Heim Sequences and Why Most Unqualified ‘Would’-Counterfactuals Are Not True

Abstract

ABSTRACT The apparent consistency of Sobel sequences (example below) famously motivated David Lewis to defend a variably strict conditional semantics for counterfactuals. If Sophie had gone to the parade, she would have seen Pedro. If Sophie had gone to the parade and had been stuck behind someone tall, she would not have seen Pedro. But if the order of the counterfactuals in a Sobel sequence is reversed—in the example, if (b) is asserted prior to (a)—the second counterfactual asserted no longer rings true. This is the Heim sequence problem. That the order of assertion makes this difference is surprising on the variably strict account. Some argue that this is reason to reject the Lewis-Stalnaker semantics outright.

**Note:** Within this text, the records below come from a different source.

Definition UpdateAndFinalizeExpectedNofPropertiesFromEstimate (h : Heap)
    (this : Address) (literal : FunctionLiteral) : result Heap :=
  DCHECK (Ok (ShouldEagerCompile literal));;
  final ← are_properties_final h this;
  if final : bool then Ok h else
  estimate ← get_property_estimate_from_literal h this literal;
  let estimate := if bool_decide (estimate = 0) then 2 else estimate in
  let estimate := Z.min estimate kMaxUInt8 in
  h ← set_expected_nof_properties h this estimate;
  set_are_properties_final h this true.

(** *** The iterator over a script's function table *)

Record ScriptIterator : Type := {
  shared_function_infos_ : Object;
  index_ : Z
}.

(** Modelled from the spec: [MaybeObject::GetHeapObject] (objects/maybe-object.h
    is not part of the sources): the heap object a slot refers to, strongly
    or weakly; none for a Smi and for a cleared weak reference. *)
Definition GetHeapObject (m : MaybeObject) : option Object :=
  match m with
  | Strong (Smi _) => None
  | Strong o => Some o
  | Weak a => Some (HeapObject a)
  | ClearedWeak => None
  end.

(** [SharedFunctionInfo::cast]: the object itself, taken as a reference to
    a record; that it is one is checked where debug checks are on. *)
Definition SharedFunctionInfo_cast (h : Heap) (o : Object) : result Object :=
  DCHECK (Ok (IsSharedFunctionInfo h o));;
  Ok o.

(** The two constructors: from a script, and from the table itself. *)
Definition ScriptIterator_of_table (shared_function_infos : Object)
    : ScriptIterator :=
  {| shared_function_infos_ := shared_function_infos; index_ := 0 |}.

Definition ScriptIterator_of_script (h : Heap) (script : Object)
    : result ScriptIterator :=
  s ← Script_cast h script;
  Ok (ScriptIterator_of_table (shared_function_infos s)).

(** The while loop of [Next]; each round consumes one slot, so the number of
    slots left bounds the number of rounds. *)
Fixpoint ScriptIterator_Next_loop (rounds : nat) (h : Heap) (table : Object)
    (index : Z) : result (option Object * Z) :=
  len ← WeakFixedArray_length h table;
  if bool_decide (index < len) then
    match rounds with
    | O => Fatal
    | S rounds =>
        raw ← WeakFixedArray_Get h table index;
        let index := index + 1 in
        match GetHeapObject raw with
        | Some heap_object =>
            if IsUndefined heap_object
            then ScriptIterator_Next_loop rounds h table index
            else
              a ← SharedFunctionInfo_cast h heap_object;
              Ok (Some a, index)
        | None => ScriptIterator_Next_loop rounds h table index
        end
    end
  else Ok (None, index).

(** [Next]: the next record, or none (the null record) at the end. *)
Definition ScriptIterator_Next (h : Heap) (it : ScriptIterator)
    : result (option Object * ScriptIterator) :=
  let table := shared_function_infos_ it in
  len ← WeakFixedArray_length h table;
  '(found, index) ← ScriptIterator_Next_loop (Z.to_nat (len - index_ it))
                      h table (index_ it);
  Ok (found, {| shared_function_infos_ := table; index_ := index |}).

Definition ScriptIterator_Reset (h : Heap) (it : ScriptIterator)
    (script : Object) : result ScriptIterator :=
  s ← Script_cast h script;
  Ok {| shared_function_infos_ := shared_function_infos s; index_ := 0 |}.

(** *** Initialization and the optimization bit *)

(** [Builtins::kIllegal], and the kind the engine gives a code object
    ([Code::kind], declared outside the sources). *)
Variable kIllegal : Z.
Variable Code_kind : Heap → Object → result CodeKind.

(** Modelled from the spec: [set_builtin_id], [set_name_or_scope_info],
    [flags] and [set_flags] (inline header). *)
Definition set_builtin_id (h : Heap) (this : Address) (id : Z) : result Heap :=
  set_function_data h this (Smi id).

Definition set_name_or_scope_info (h : Heap) (this : Address) (value : Object)
    : result Heap :=
  r ← load h this; Ok (store h this (with_name_or_scope_info r value)).

Definition flags (h : Heap) (this : Address) : result Flags :=
  r ← load h this; Ok (flags_of r).

Definition set_flags (h : Heap) (this : Address) (value : Flags)
    : result Heap :=
  r ← load h this; Ok (store h this (with_flags r value)).

(** [Init] writes every field of the record.  The writes to the fields that
    no operation of this file reads back (function literal id, unique id,
    length, formal parameter count, function token offset, the second flags
    word, the function map index and the padding) have no counterpart in
    the record and are left out. *)
Definition Init (h : Heap) (this : Address) (unique_id : Z) : result Heap :=
  h ← set_builtin_id h this kIllegal;
  h ← set_name_or_scope_info h this kNoSharedNameSentinel;
  h ← set_raw_outer_scope_info_or_feedback_metadata h this the_hole_value;
  h ← set_script_or_debug_info h this undefined_value;
  h ← set_expected_nof_properties h this 0;
  set_flags h this (ConstructAsBuiltinBit_encode true).

(** Modelled from the spec: [abstract_code] (inline header) and
    [AbstractCode::kind]: the bytecode program when there is one, else the
    entry point; a bytecode program is of kind [INTERPRETED_FUNCTION]. *)
Definition abstract_code (h : Heap) (this : Address) : result Object :=
  has_bytecode_array ← HasBytecodeArray h this;
  if has_bytecode_array : bool then GetBytecodeArray h this else GetCode h this.

Definition AbstractCode_kind (h : Heap) (code : Object) : result CodeKind :=
  if IsBytecodeArray h code then Ok INTERPRETED_FUNCTION else Code_kind h code.

(** The profiler event and the trace output under [FLAG_trace_opt] are not
    part of the heap and are left out. *)
Definition DisableOptimization (h : Heap) (this : Address)
    (reason : BailoutReason) : result Heap :=
  DCHECK (Ok (negb (bool_decide (reason = kNoReason))));;
  current ← flags h this;
  h ← set_flags h this (DisabledOptimizationReasonBits_update current reason);
  DCHECK (code ← abstract_code h this;
          kind ← AbstractCode_kind h code;
          Ok (bool_decide (kind = INTERPRETED_FUNCTION)
              || bool_decide (kind = BUILTIN)));;
  Ok h.

(** ** The specification's reading of a record

    The executable payload as the closed sum the specification describes,
    recovered from the payload slot and the heap. *)

Inductive ExecutablePayload : Type :=
| BuiltinReference (id : Z)
| BytecodeProgram (bytecode_length : Z)
| ForeignModuleData
| DeferredParseSummary (summary : UncompiledData) (preparse_cache : option Object)
| HostApiTemplate
| ExportedForeignFunctionData (data : WasmExportedFunctionData.t)
| HostCallbackFunctionData (data : WasmJSFunctionData.t)
| CCallableInteropData (data : WasmCapiFunctionData.t)
| InterpreterTrampolineData (bytecode trampoline : Object)
| UnrecognizedPayload.

Definition active_payload (h : Heap) (data : Object) : ExecutablePayload :=
  match data with
  | Smi id => BuiltinReference id
  | HeapObject a =>
      match h !! a with
      | Some (BytecodeArrayCell n) => BytecodeProgram n
      | Some AsmWasmDataCell => ForeignModuleData
      | Some (UncompiledDataWithoutPreparseDataCell d) =>
          DeferredParseSummary d None
      | Some (UncompiledDataWithPreparseDataCell d p) =>
          DeferredParseSummary d (Some p)
      | Some FunctionTemplateInfoCell => HostApiTemplate
      | Some (WasmExportedFunctionDataCell d) => ExportedForeignFunctionData d
      | Some (WasmJSFunctionDataCell d) => HostCallbackFunctionData d
      | Some (WasmCapiFunctionDataCell d) => CCallableInteropData d
      | Some (InterpreterDataCell b t) => InterpreterTrampolineData b t
      | _ => UnrecognizedPayload
      end
  | _ => UnrecognizedPayload
  end.

(** Whether a value is a code object that is an interpreter trampoline. *)
Definition is_trampoline_code (h : Heap) (code : Object) : bool :=
  match cell_of h code with
  | Some (CodeCell c) => is_interpreter_trampoline_builtin c
  | _ => false
  end.

(** The entry point of each payload variant, in the specification's words:
    the trampoline of interpreter-trampoline data is validated to be a
    trampoline. *)
Definition ResolveEntryPoint (h : Heap) (payload : ExecutablePayload)
    : result Object :=
  match payload with
  | BuiltinReference id => Ok (builtin id)
  | BytecodeProgram _ => Ok (builtin kInterpreterEntryTrampoline)
  | ForeignModuleData => Ok (builtin kInstantiateAsmJs)
  | DeferredParseSummary _ _ => Ok (builtin kCompileLazy)
  | HostApiTemplate => Ok (builtin kHandleApiCall)
  | ExportedForeignFunctionData d => Ok (WasmExportedFunctionData.wrapper_code d)
  | HostCallbackFunctionData d => Ok (WasmJSFunctionData.wrapper_code d)
  | CCallableInteropData d => Ok (WasmCapiFunctionData.wrapper_code d)
  | InterpreterTrampolineData _ trampoline =>
      if is_trampoline_code h trampoline then Ok trampoline else Fatal
  | UnrecognizedPayload => Fatal
  end.

(** The position data embedded in the scope descriptor of the name slot,
    when the slot holds a scope descriptor that carries it. *)
Definition scope_descriptor (h : Heap) (name_slot : Object) : option ScopeInfo :=
  match cell_of h name_slot with
  | Some (ScopeInfoCell info) => Some info
  | _ => None
  end.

Others argue that the problem motivates a contextualist rendering of counterfactuals. Still others maintain that the explanation for the phenomenon is merely pragmatic. I argue that none of these is right, and I defend a novel way to understand the phenomenon. My proposal avoids the problems faced by the alternative analyses and enjoys independent support. There is, however, a difficulty for my view: it entails that many ordinarily accepted counterfactuals are not true. I argue that this (apparent) cost is acceptable.